Could you please count how many lines in the data below hold the string "Inductive"? Reply with only the number.
• • •
Lemma find_same {A : Type} (f g : A -> bool) (l : list A) :
  (forall x, f x = g x) -> find f l = find g l.
Proof.
  intros H. induction l as [|x r IH]; simpl; [reflexivity|].
  rewrite (H x), IH. reflexivity.
Qed.

Section LiftLoop.

Variable create_name : list string -> string -> string.
Variable gm : GraphModule.
Variable first : option Node.

Lemma lift_nodes_skip (st : LiftState) (m m' : Node) (l : list Node) :
  get_node (ls_graph st) (id m) = Some m' -> skel m' = skel m ->
  op_eqb (op m) get_attr = false ->
  lift_nodes create_name gm first (map id (m :: l)) st
  = lift_nodes create_name gm first (map id l) st.
Proof.
  intros Hm Hsk Hop. simpl. rewrite Hm.
  destruct (skel_fields m m' Hsk) as (_ & -> & _). rewrite Hop.
  reflexivity.
Qed.

Lemma lift_nodes_broken_head (st : LiftState) (m m' : Node)
    (l : list Node) :
  get_node (ls_graph st) (id m) = Some m' -> skel m' = skel m ->
  is_broken_reference (ls_state_dict st) m = true ->
  lift_nodes create_name gm first (map id (m :: l)) st
  = Raise (ValueError (broken_reference m)).
Proof.
  intros Hm Hsk Hb. unfold is_broken_reference in Hb.
  apply andb_true_iff in Hb as [Hop Habs].
  destruct (skel_fields m m' Hsk) as (Hname & Hop' & Htgt').
  simpl. rewrite Hm, Hop', Hop. unfold lift_node.
  rewrite Htgt', Habs. simpl. unfold broken_reference.
  rewrite Hname, Htgt'. reflexivity.
Qed.

(** A get-attr node whose target is present is lifted, and the nodes
    still to visit stay in place. *)
Lemma lift_nodes_lift_head (st : LiftState) (m m' : Node) (l : list Node) :
  well_formed (ls_graph st) ->
  NoDup (map id (m :: l)) ->
  still_there st (m :: l) ->
  get_node (ls_graph st) (id m) = Some m' -> skel m' = skel m ->
  op_eqb (op m) get_attr = true ->
  target_in_state_dict (ls_state_dict st) (target m) = true ->
  exists st',
    lift_nodes create_name gm first (map id (m :: l)) st
    = lift_nodes create_name gm first (map id l) st'
    /\ well_formed (ls_graph st')
    /\ still_there st' l
    /\ (forall k, dict_mem (ls_state_dict st') k
                  = dict_mem (ls_state_dict st) k)
    /\ ls_idx st' = S (ls_idx st)
    /\ exists s,
         ls_specs st' = list_insert (ls_idx st) s (ls_specs st)
         /\ kind s = kind_by_buffer_first gm (target_to_str (target m))
         /\ spec_target s = target m.
Proof.
  intros Hwf Hnd Hthere Hm Hsk Hop Hpresent.
  destruct (skel_fields m m' Hsk) as (Hname & Hop' & Htgt').
  destruct (target m) as [tgt|f] eqn:Et; [|discriminate Hpresent].
  simpl in Hpresent.
  destruct (get_node_In _ _ _ Hm) as [Hin Hid].
  destruct (lift_node_returns create_name gm first m' st tgt Hwf Hin Htgt'
              Hpresent)
    as (g5 & Hrun & Hwf5 & _ & _ & Hkeep).
  eexists. split.
  { simpl. rewrite Hm, Hop', Hop, Hrun. reflexivity. }
  simpl. split; [exact Hwf5|]. split.
  { intros m2 Hm2. inversion Hnd as [|? ? Hhead Hrest]; subst.
    destruct (Hthere m2 (or_intror Hm2)) as (m2' & Hm2' & Hsk2).
    assert (Hne : id m2 <> id m').
    { rewrite Hid. intros F. apply Hhead. rewrite <- F. apply in_map.
      exact Hm2. }
    destruct (Hkeep (id m2) m2' Hne Hm2') as (x & Hx & Hxs).
    exists x. split; [exact Hx | congruence]. }
  split; [intros k; apply probe_parameters_keys|].
  split; [reflexivity|].
  eexists. split; [reflexivity|]. split; reflexivity.
Qed.

Lemma still_there_tail (st : LiftState) (m : Node) (l : list Node) :
  still_there st (m :: l) -> still_there st l.
Proof. intros H x Hx. apply H. right. exact Hx. Qed.

(** Without a broken reference the loop returns: the lifted specs, in the
    order of the get-attr nodes, sit together at the running index. *)
Lemma lift_nodes_returns (l : list Node) :
  forall (st : LiftState) (A B : list InputSpec),
  well_formed (ls_graph st) ->
  NoDup (map id l) ->
  still_there st l ->
  (forall m, In m l -> is_broken_reference (ls_state_dict st) m = false) ->
  ls_specs st = (A ++ B)%list ->
  List.length A = ls_idx st ->
  exists st' lifted,
    lift_nodes create_name gm first (map id l) st = Ok st'
    /\ ls_specs st' = (A ++ lifted ++ B)%list
    /\ map kind lifted = map (lifted_kind gm) (filter is_get_attr l)
    /\ map spec_target lifted = map target (filter is_get_attr l)
    /\ well_formed (ls_graph st').
Proof.
  induction l as [|m r IH]; intros st A B Hwf Hnd Hthere Hok Hspecs Hlen.
  - exists st, []. simpl.
    split; [reflexivity|]. split; [exact Hspecs|].
    split; [reflexivity|]. split; [reflexivity | exact Hwf].
  - destruct (Hthere m (or_introl eq_refl)) as (m' & Hm & Hsk).
    pose proof (Hok m (or_introl eq_refl)) as Hm_ok.
    unfold is_broken_reference in Hm_ok.
    destruct (op_eqb (op m) get_attr) eqn:Hop.
    + simpl in Hm_ok. apply negb_false_iff in Hm_ok.
      destruct (lift_nodes_lift_head st m m' r Hwf Hnd Hthere Hm Hsk Hop
                  Hm_ok)
        as (st1 & Hrun & Hwf1 & Hthere1 & Hkeys & Hidx & s & Hs & Hk & Ht).
      inversion Hnd as [|? ? _ Hnd_r]; subst.
      destruct (IH st1 (A ++ [s])%list B Hwf1 Hnd_r Hthere1) as
        (st' & lifted & Hrun' & Hspecs' & Hkinds & Htargets & Hwf').
      * intros x Hx. unfold is_broken_reference.
        rewrite (target_in_same_keys _ _ _ Hkeys).
        apply (Hok x (or_intror Hx)).
      * rewrite Hs, Hspecs, <- Hlen, list_insert_middle, <- app_assoc.
        reflexivity.
      * rewrite length_app, Hidx, Hlen. simpl. lia.
      * exists st', (s :: lifted). rewrite Hrun, Hrun'.
        split; [reflexivity|]. split.
        { rewrite Hspecs', <- app_assoc. reflexivity. }
        assert (Hga : is_get_attr m = true) by exact Hop.
        simpl filter. rewrite !Hga. simpl.
        rewrite Hkinds, Htargets, Hk, Ht.
        split; [reflexivity|]. split; [reflexivity | exact Hwf'].
    + rewrite (lift_nodes_skip st m m' r Hm Hsk Hop).
      inversion Hnd as [|? ? _ Hnd_r]; subst.
      destruct (IH st A B Hwf Hnd_r (still_there_tail st m r Hthere))
        as (st' & lifted & Hrun' & Hspecs' & Hkinds & Htargets & Hwf');
        try assumption.
      * intros x Hx. apply Hok. right. exact Hx.
      * exists st', lifted.
        assert (Hga : is_get_attr m = false) by exact Hop.
        simpl filter. rewrite !Hga.
        split; [exact Hrun'|]. split; [exact Hspecs'|].
        split; [exact Hkinds|]. split; [exact Htargets | exact Hwf'].
Qed.

(** The loop stops at the first broken reference in the order of the
    graph: the get-attr nodes before it are lifted, the ones after it are
    never looked at. *)
Lemma lift_nodes_first_broken (l : list Node) :
  forall (st : LiftState) (m : Node),
  well_formed (ls_graph st) ->
  NoDup (map id l) ->
  still_there st l ->
  find (is_broken_reference (ls_state_dict st)) l = Some m ->
  lift_nodes create_name gm first (map id l) st
  = Raise (ValueError (broken_reference m)).
Proof.
  induction l as [|h r IH]; intros st m Hwf Hnd Hthere Hfind.
  - discriminate Hfind.
  - destruct (Hthere h (or_introl eq_refl)) as (h' & Hh & Hsk).
    simpl in Hfind.
    destruct (is_broken_reference (ls_state_dict st) h) eqn:Hhead.
    + inversion Hfind; subst m.
      apply (lift_nodes_broken_head st h h' r Hh Hsk Hhead).
    + inversion Hnd as [|? ? _ Hnd_r]; subst.
      unfold is_broken_reference in Hhead.
      destruct (op_eqb (op h) get_attr) eqn:Hop.
      * simpl in Hhead. apply negb_false_iff in Hhead.
        destruct (lift_nodes_lift_head st h h' r Hwf Hnd Hthere Hh Hsk Hop
                    Hhead)
          as (st1 & Hrun & Hwf1 & Hthere1 & Hkeys & _).
        rewrite Hrun. apply (IH st1 m Hwf1 Hnd_r Hthere1).
        rewrite <- Hfind. apply find_same. intros x.
        unfold is_broken_reference.
        rewrite (target_in_same_keys _ _ _ Hkeys). reflexivity.
      * rewrite (lift_nodes_skip st h h' r Hh Hsk Hop).
        apply (IH st m Hwf Hnd_r (still_there_tail st h r Hthere) Hfind).
Qed.

End LiftLoop.

(** ** [lift] as a whole *)

Lemma still_there_initially (g : Graph) (specs : list InputSpec)
    (sd : Dict StateVal) (idx : nat) :
  well_formed g -> still_there (mkLiftState g specs sd idx) (nodes g).
Proof.
  intros Hwf m Hm. exists m. split; [|reflexivity]. simpl.
  apply get_node_of_In; [apply Hwf | exact Hm].
Qed.

Section Lift.

Variable create_name : list string -> string -> string.
Variable is_impure : Node -> bool.
Variable lint : Graph -> Result unit.
Variable detect_fake_mode : list MetaVal -> bool.

Local Abbreviation lift_ :=
  (lift create_name is_impure lint detect_fake_mode).

(** Without a broken reference, the lifted specs come first, in the order
    of the get-attr nodes of the graph and each with the kind the probes
    give its target; the specs of the signature follow, unchanged. *)
Lemma lift_specs_in_graph_order (gm : GraphModule)
    (sig : ExportGraphSignature) (vals : list MetaVal) :
  check_graph (graph gm) = true ->
  (forall m, In m (nodes (graph gm)) ->
     is_broken_reference (initial_state_dict gm) m = false) ->
  placeholder_vals (nodes (graph gm)) = Ok vals ->
  detect_fake_mode vals = true ->
  exists st' lifted,
    lift_ gm sig
    = (g <- clean_graph is_impure lint (ls_graph st') ;;
       Ok (set_graph gm g,
           mkSignature (lifted ++ input_specs sig) (output_specs sig),
           ls_state_dict st'))
    /\ map kind lifted
       = map (lifted_kind gm) (filter is_get_attr (nodes (graph gm)))
    /\ map spec_target lifted
       = map target (filter is_get_attr (nodes (graph gm))).
Proof.
  intros Hcheck Hok Hvals Hfake. apply check_graph_sound in Hcheck.
  destruct (lift_nodes_returns create_name gm
              (first_user_input (graph gm) sig) (nodes (graph gm))
              (mkLiftState (graph gm) (input_specs sig)
                 (initial_state_dict gm) 0)
              [] (input_specs sig) Hcheck)
    as (st' & lifted & Hrun & Hspecs & Hkinds & Htargets & _);
    try reflexivity.
  - apply Hcheck.
  - apply still_there_initially. exact Hcheck.
  - exact Hok.
  - exists st', lifted. split; [|split; assumption].
    unfold lift. rewrite Hvals. cbn [bind]. rewrite Hfake. cbn [assert bind].
    rewrite Hrun. cbn [bind]. rewrite Hspecs. reflexivity.
Qed.

(** C8, as amended: a well-formed graph with a get-attr node whose target
    is not in the state dict is never lifted.  [m] being the first such
    node in the order of the graph, [lift] raises the [KeyError] of a
    placeholder without ["val"] if there is one; otherwise the assertion
    error if no fake mode is found; otherwise the value error whose
    message names [m] and its target. *)
Theorem lift_broken_reference_raises (gm : GraphModule)
    (sig : ExportGraphSignature) (m : Node) :
  check_graph (graph gm) = true ->
  find (is_broken_reference (initial_state_dict gm)) (nodes (graph gm))
  = Some m ->
  (forall r, lift_ gm sig <> Ok r)
  /\ (forall e,
        placeholder_vals (nodes (graph gm)) = Raise e ->
        lift_ gm sig = Raise e)
  /\ (forall vals,
        placeholder_vals (nodes (graph gm)) = Ok vals ->
        detect_fake_mode vals = false ->
        lift_ gm sig = Raise (AssertionError ""))
  /\ (forall vals,
        placeholder_vals (nodes (graph gm)) = Ok vals ->
        detect_fake_mode vals = true ->
        lift_ gm sig
        = Raise (ValueError
                   ("The get_attr node : " ++ name m
                    ++ " with target: " ++ target_to_str (target m)
                    ++ " value could not be found in state_dict. Please check the input exported_program's graphmodule parameters."))).
Proof.
  intros Hcheck Hfirst. apply check_graph_sound in Hcheck.
  assert (Hnone : forall e,
            placeholder_vals (nodes (graph gm)) = Raise e ->
            lift_ gm sig = Raise e).
  { intros e He. unfold lift. rewrite He. reflexivity. }
  assert (Hassert : forall vals,
            placeholder_vals (nodes (graph gm)) = Ok vals ->
            detect_fake_mode vals = false ->
            lift_ gm sig = Raise (AssertionError "")).
  { intros vals Hvals Hfake. unfold lift. rewrite Hvals. cbn [bind].
    rewrite Hfake. reflexivity. }
  assert (Hraise : forall vals,
            placeholder_vals (nodes (graph gm)) = Ok vals ->
            detect_fake_mode vals = true ->
            lift_ gm sig = Raise (ValueError (broken_reference m))).
  { intros vals Hvals Hfake.
    unfold lift. rewrite Hvals. cbn [bind]. rewrite Hfake.
    cbn [assert bind].
    rewrite (lift_nodes_first_broken create_name gm
               (first_user_input (graph gm) sig) (nodes (graph gm))
               (mkLiftState (graph gm) (input_specs sig)
                  (initial_state_dict gm) 0) m Hcheck);
      [reflexivity | apply Hcheck | | exact Hfirst].
    apply still_there_initially. exact Hcheck. }
  split; [|split; [exact Hnone | split; [exact Hassert | exact Hraise]]].
  intros r Hr.
  destruct (placeholder_vals (nodes (graph gm))) as [vals|err] eqn:Hvals.
  - destruct (detect_fake_mode vals) eqn:Hfake.
    + rewrite (Hraise vals eq_refl Hfake) in Hr. discriminate Hr.
    + rewrite (Hassert vals eq_refl Hfake) in Hr. discriminate Hr.
  - rewrite (Hnone err eq_refl) in Hr. discriminate Hr.
Qed.
(** The body of the [try] of one attempt: the result, and the environment
    and events after it. *)
Definition polymarket_attempt (w : W) (events : list Event)
  : result Json * W * list Event :=
  let events := events ++ [Slept 0.1] in
  let '(exchange, w) := send w in
  let events := events ++ [Sent] in
  match exchange with
  | TransportFailure timed_out msg => (Raise (transport_exn timed_out msg), w, events)
  | Answered response =>
      if status response =? 429 then
        match retry_after_seconds (retry_after response) with
        | Raise e => (Raise e, w, events)
        | Return retry_after =>
            (Raise (PlainException "Rate limit exceeded"), w,
             events ++ [Slept (inject_Z retry_after)])
        end
      else if 400 <=? status response then
        (Raise (PlainException
           ("HTTP " ++ string_of_nat (status response) ++ ": " ++ text response)),
         w, events)
      else
        match json response with
        | Some result => (Return result, w, events)
        | None => (Raise ValueError, w, events)
        end
  end.

(** [for attempt in range(1, max_retries + 1)], [remaining] turns to go. The
    function returns [None] when the loop ends without a turn returning. *)
Fixpoint polymarket_attempts (max_retries remaining attempt : nat)
  (w : W) (events : list Event) : result (option Json) * W * list Event :=
  match remaining with
  | O => (Return None, w, events)
  | S remaining' =>
      let '(outcome, w, events) := polymarket_attempt w events in
      match outcome with
      | Return result => (Return (Some result), w, events)
      | Raise e =>
          let last_exception := e in
          if attempt <? max_retries then
            let wait_time := 2 * attempt in
            polymarket_attempts max_retries remaining' (S attempt) w
              (events ++ [Slept (inject_Z (Z.of_nat wait_time))])
          else (Raise last_exception, w, events)
      end
  end.

(** [PolymarketClient._make_request] *)
Definition polymarket_make_request (self : PolymarketClient) (max_retries : nat) (w : W)
  : result (option Json) * W * list Event :=
  if negb (poly_session self) then
    (Raise (RuntimeError "Client session not initialized. Use async context manager."),
     w, [])
  else if vpn_required self && negb (vpn_is_connected w) then
    (Raise (RuntimeError
       "Cannot make API request: VPN connection required but not active"), w, [])
  else polymarket_attempts max_retries max_retries 1 w [].

(** *** kalshi_client.py and base_client.py *)

Record KalshiClient : Type := mkKalshiClient {
  kalshi_session : bool;
  api_key : bool;
  private_key : bool;
  signing_fails : bool
}.

(** The [try] body shared by the two: throttle, send, inspect the status;
    [rate_limit_error] is the exception each raises on 429. *)
Definition single_request (rate_limit_error : exn) (w : W)
  : result Json * W * list Event :=
  let events := [Throttled] in
  let '(exchange, w) := send w in
  let events := events ++ [Sent] in
  match exchange with
  | TransportFailure timed_out msg => (Raise (transport_exn timed_out msg), w, events)
  | Answered response =>
      if status response =? 429 then
        match retry_after_seconds (retry_after response) with
        | Raise e => (Raise e, w, events)
        | Return retry_after =>
            (Raise rate_limit_error, w, events ++ [Slept (inject_Z retry_after)])
        end
      else if 400 <=? status response then
        (Raise (APIError
           ("HTTP " ++ string_of_nat (status response) ++ ": " ++ text response)),
         w, events)
      else
        match json response with
        | Some result => (Return result, w, events)
        | None => (Raise (APIError "Invalid JSON response"), w, events)
        end
  end.

(** [KalshiClient._make_request]; its handler is [except Exception as e: if
    isinstance(e, APIError): raise; raise APIError(f"Request failed: {e}")].
    The messages "Authentication failed" and "Invalid JSON response" go on
    with a colon and the text of the exception caught, which is not
    modelled. *)
Definition kalshi_make_request (self : KalshiClient) (w : W)
  : result Json * W * list Event :=
  if negb (kalshi_session self) then
    (Raise (RuntimeError "Client session not initialized. Use async context manager."),
     w, [])
  else if api_key self && private_key self && signing_fails self then
    (Raise (APIError "Authentication failed"), w, [])
  else
    let '(outcome, w, events) := single_request (APIError "Rate limit exceeded") w in
    match outcome with
    | Return result => (Return result, w, events)
    | Raise e =>
        if is_APIError e then (Raise e, w, events)
        else (Raise (APIError ("Request failed: " ++ exn_message e)), w, events)
    end.

(** [BaseAPIClient._make_request]: it raises [RateLimitError] on 429; its
    handlers turn a transport error, a timeout and every other exception
    into an [APIError]. *)
Definition base_make_request (session : bool) (w : W)
  : result Json * W * list Event :=
  if negb session then
    (Raise (RuntimeError "Client session not initialized. Use async context manager."),
     w, [])
  else
    let '(outcome, w, events) := single_request (RateLimitError "Rate limit exceeded") w in
    match outcome with
    | Return result => (Return result, w, events)
    | Raise (ClientError msg) => (Raise (APIError ("Client error: " ++ msg)), w, events)
    | Raise AsyncTimeoutError => (Raise (APIError "Request timeout"), w, events)
    | Raise e => (Raise (APIError ("Unexpected error: " ++ exn_message e)), w, events)
    end.

(** The environment answers 429 to the next requests, with the headers
    read as [seconds], and is then in state [w']. *)
Inductive rate_limited_run : W -> list Z -> W -> Prop :=
| run_done (w : W) : rate_limited_run w [] w
| run_429 (w w1 w' : W) (response : Response) (s : Z) (seconds : list Z) :
    send w = (Answered response, w1) ->
    status response = 429 ->
    retry_after_seconds (retry_after response) = Return s ->
    rate_limited_run w1 seconds w' ->
    rate_limited_run w (s :: seconds) w'.

(** The events of attempts [attempt], [attempt + 1], ... that are answered
    429: the pacing sleep, the send, the [Retry-After] sleep, and the backoff
    of twice the attempt number when another attempt follows. *)
Fixpoint rate_limited_events (max_retries attempt : nat) (seconds : list Z) : list Event :=
  match seconds with
  | [] => []
  | s :: rest =>
      [Slept 0.1; Sent; Slept (inject_Z s)]
      ++ (if attempt <? max_retries
          then [Slept (inject_Z (Z.of_nat (2 * attempt)))] else [])
      ++ rate_limited_events max_retries (S attempt) rest
  end.

Fixpoint count_sent (events : list Event) : nat :=
  match events with
  | [] => 0
  | Sent :: rest => S (count_sent rest)
  | _ :: rest => count_sent rest
  end.

End WithSession.

Arguments Answered {Json} _.
Arguments TransportFailure {Json} _ _.
Arguments mkResponse {Json} _ _ _ _.
Arguments status {Json} _.
Arguments retry_after {Json} _.
Arguments text {Json} _.
Arguments json {Json} _.
Arguments polymarket_attempt {Json W} _ _ _.
Arguments polymarket_attempts {Json W} _ _ _ _ _ _.
Arguments polymarket_make_request {Json W} _ _ _ _ _.
Arguments single_request {Json W} _ _ _.
Arguments kalshi_make_request {Json W} _ _ _.
Arguments base_make_request {Json W} _ _ _.
Arguments rate_limited_run {Json W} _ _ _ _.

(** A scripted server: the exchanges it will give, in order; a refused
    connection once the script is over. *)
Definition scripted (script : list (Exchange string)) : Exchange string * list (Exchange string) :=
  match script with
  | [] => (TransportFailure false "Cannot connect to host", [])
  | exchange :: rest => (exchange, rest)
  end.

Definition too_many_requests (h : RetryAfterHeader) : Exchange string :=
  Answered {| status := 429; retry_after := h; text := "Too Many Requests"; json := None |}.

Definition ok (body : string) : Exchange string :=
  Answered {| status := 200; retry_after := HeaderAbsent; text := body; json := Some body |}.

Definition open_kalshi_client : KalshiClient :=
  {| kalshi_session := true; api_key := true; private_key := true; signing_fails := false |}.

Definition open_polymarket_client : PolymarketClient :=
  {| poly_session := true; vpn_required := true |}.

End RequestLayer.

(** ** Market listings of the two clients

    [_make_request] is taken by its outcome: the decoded page (or record),
    or the exception it lets out, and the next state of the environment.
    The normalisers are parameters; both catch their own failures and answer
    [None] for a record they reject. A [while True] loop runs on fuel, and a
    listing answers [None] when the fuel is spent before the loop ends. *)

Module Listing.
Import PyData PyStr.

Inductive LoopOutcome (A : Type) : Type :=
| Finished (a : A)
| Raised (e : exn)
| OutOfFuel.
Arguments Finished {A} a.
Arguments Raised {A} e.
Arguments OutOfFuel {A}.

(** Truth value of an optional string: [None] and [""] are false. *)
Definition str_truthy (x : option string) : bool :=
  match x with
  | Some EmptyString => false
  | Some _ => true
  | None => false
  end.

(** [[f(x) for x in l if f(x)]] *)
Fixpoint keep_converted {A B : Type} (f : A -> option B) (l : list A) : list B :=
  match l with
  | [] => []
  | x :: rest =>
      match f x with
      | Some y => y :: keep_converted f rest
      | None => keep_converted f rest
      end
  end.

(** *** kalshi_client.py *)

Record KalshiRaw : Type := mkKalshiRaw {
  raw_ticker : string;
  raw_title : str;
  raw_rules_primary : str
}.

Record KalshiPage : Type := mkKalshiPage {
  page_markets : list KalshiRaw;
  page_cursor : option string
}.

Record KalshiParams : Type := mkKalshiParams {
  param_limit : option nat;
  param_cursor : option string
}.

Section Kalshi.
Variable W : Type.
Variable request_markets : W -> KalshiParams -> result KalshiPage * W.
Variable request_market : W -> string -> result (option KalshiRaw) * W.
Variable _convert_to_standardized_market : KalshiRaw -> option StandardizedMarket.

(** [KalshiClient.get_markets] *)
Definition kalshi_get_markets (limit : option nat) (w : W)
  : result (list StandardizedMarket) * W :=
  let params :=
    {| param_limit := match limit with Some (S n) => Some (S n) | _ => None end;
       param_cursor := None |} in
  let '(outcome, w) := request_markets w params in
  match outcome with
  | Return response =>
      (Return (keep_converted _convert_to_standardized_market (page_markets response)), w)
  | Raise e =>
      (Raise (APIError ("Failed to fetch Kalshi markets: " ++ exn_message e)), w)
  end.

Definition kalshi_keyword_matches (keyword : str) (market_raw : KalshiRaw) : bool :=
  let title := lower (raw_title market_raw) in
  let description := lower (raw_rules_primary market_raw) in
  contains title (lower keyword) || contains description (lower keyword).

Definition kalshi_page_matches (keyword : str) (market_data : list KalshiRaw)
  : list StandardizedMarket :=
  keep_converted
    (fun market_raw =>
       if kalshi_keyword_matches keyword market_raw
       then _convert_to_standardized_market market_raw else None)
    market_data.

Definition kalshi_page_params (cursor : option string) : KalshiParams :=
  {| param_limit := Some 200;
     param_cursor := if str_truthy cursor then cursor else None |}.

Fixpoint kalshi_keyword_loop (fuel : nat) (keyword : str) (cursor : option string)
  (all_markets : list StandardizedMarket) (w : W) (requests : list KalshiParams)
  : LoopOutcome (list StandardizedMarket) * W * list KalshiParams :=
  match fuel with
  | O => (OutOfFuel, w, requests)
  | S fuel' =>
      let params := kalshi_page_params cursor in
      let '(outcome, w) := request_markets w params in
      let requests := requests ++ [params] in
      match outcome with
      | Raise e => (Raised e, w, requests)
      | Return response =>
          let market_data := page_markets response in
          let cursor := page_cursor response in
          match market_data with
          | [] => (Finished all_markets, w, requests)
          | _ :: _ =>
              let all_markets := all_markets ++ kalshi_page_matches keyword market_data in
              if negb (str_truthy cursor) || (List.length market_data <? 200)
              then (Finished all_markets, w, requests)
              else kalshi_keyword_loop fuel' keyword cursor all_markets w requests
          end
      end
  end.

(** [KalshiClient.get_markets_by_keyword] *)
Definition kalshi_get_markets_by_keyword (fuel : nat) (keyword : str) (w : W)
  : option (result (list StandardizedMarket)) * W * list KalshiParams :=
  let '(outcome, w, requests) := kalshi_keyword_loop fuel keyword None [] w [] in
  (match outcome with
   | Finished all_markets => Some (Return all_markets)
   | Raised e =>
       Some (Raise (APIError
         ("Failed to fetch Kalshi markets by keyword: " ++ exn_message e)))
   | OutOfFuel => None
   end, w, requests).

(** [KalshiClient.get_market_details] *)
Definition kalshi_get_market_details (market_id : string) (w : W)
  : result (option StandardizedMarket) * W :=
  let '(outcome, w) := request_market w market_id in
  match outcome with
  | Return (Some market_data) => (Return (_convert_to_standardized_market market_data), w)
  | Return None => (Return None, w)
  | Raise _ => (Return None, w)
  end.

End Kalshi.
• • •
**WORKED SOLUTION:**
2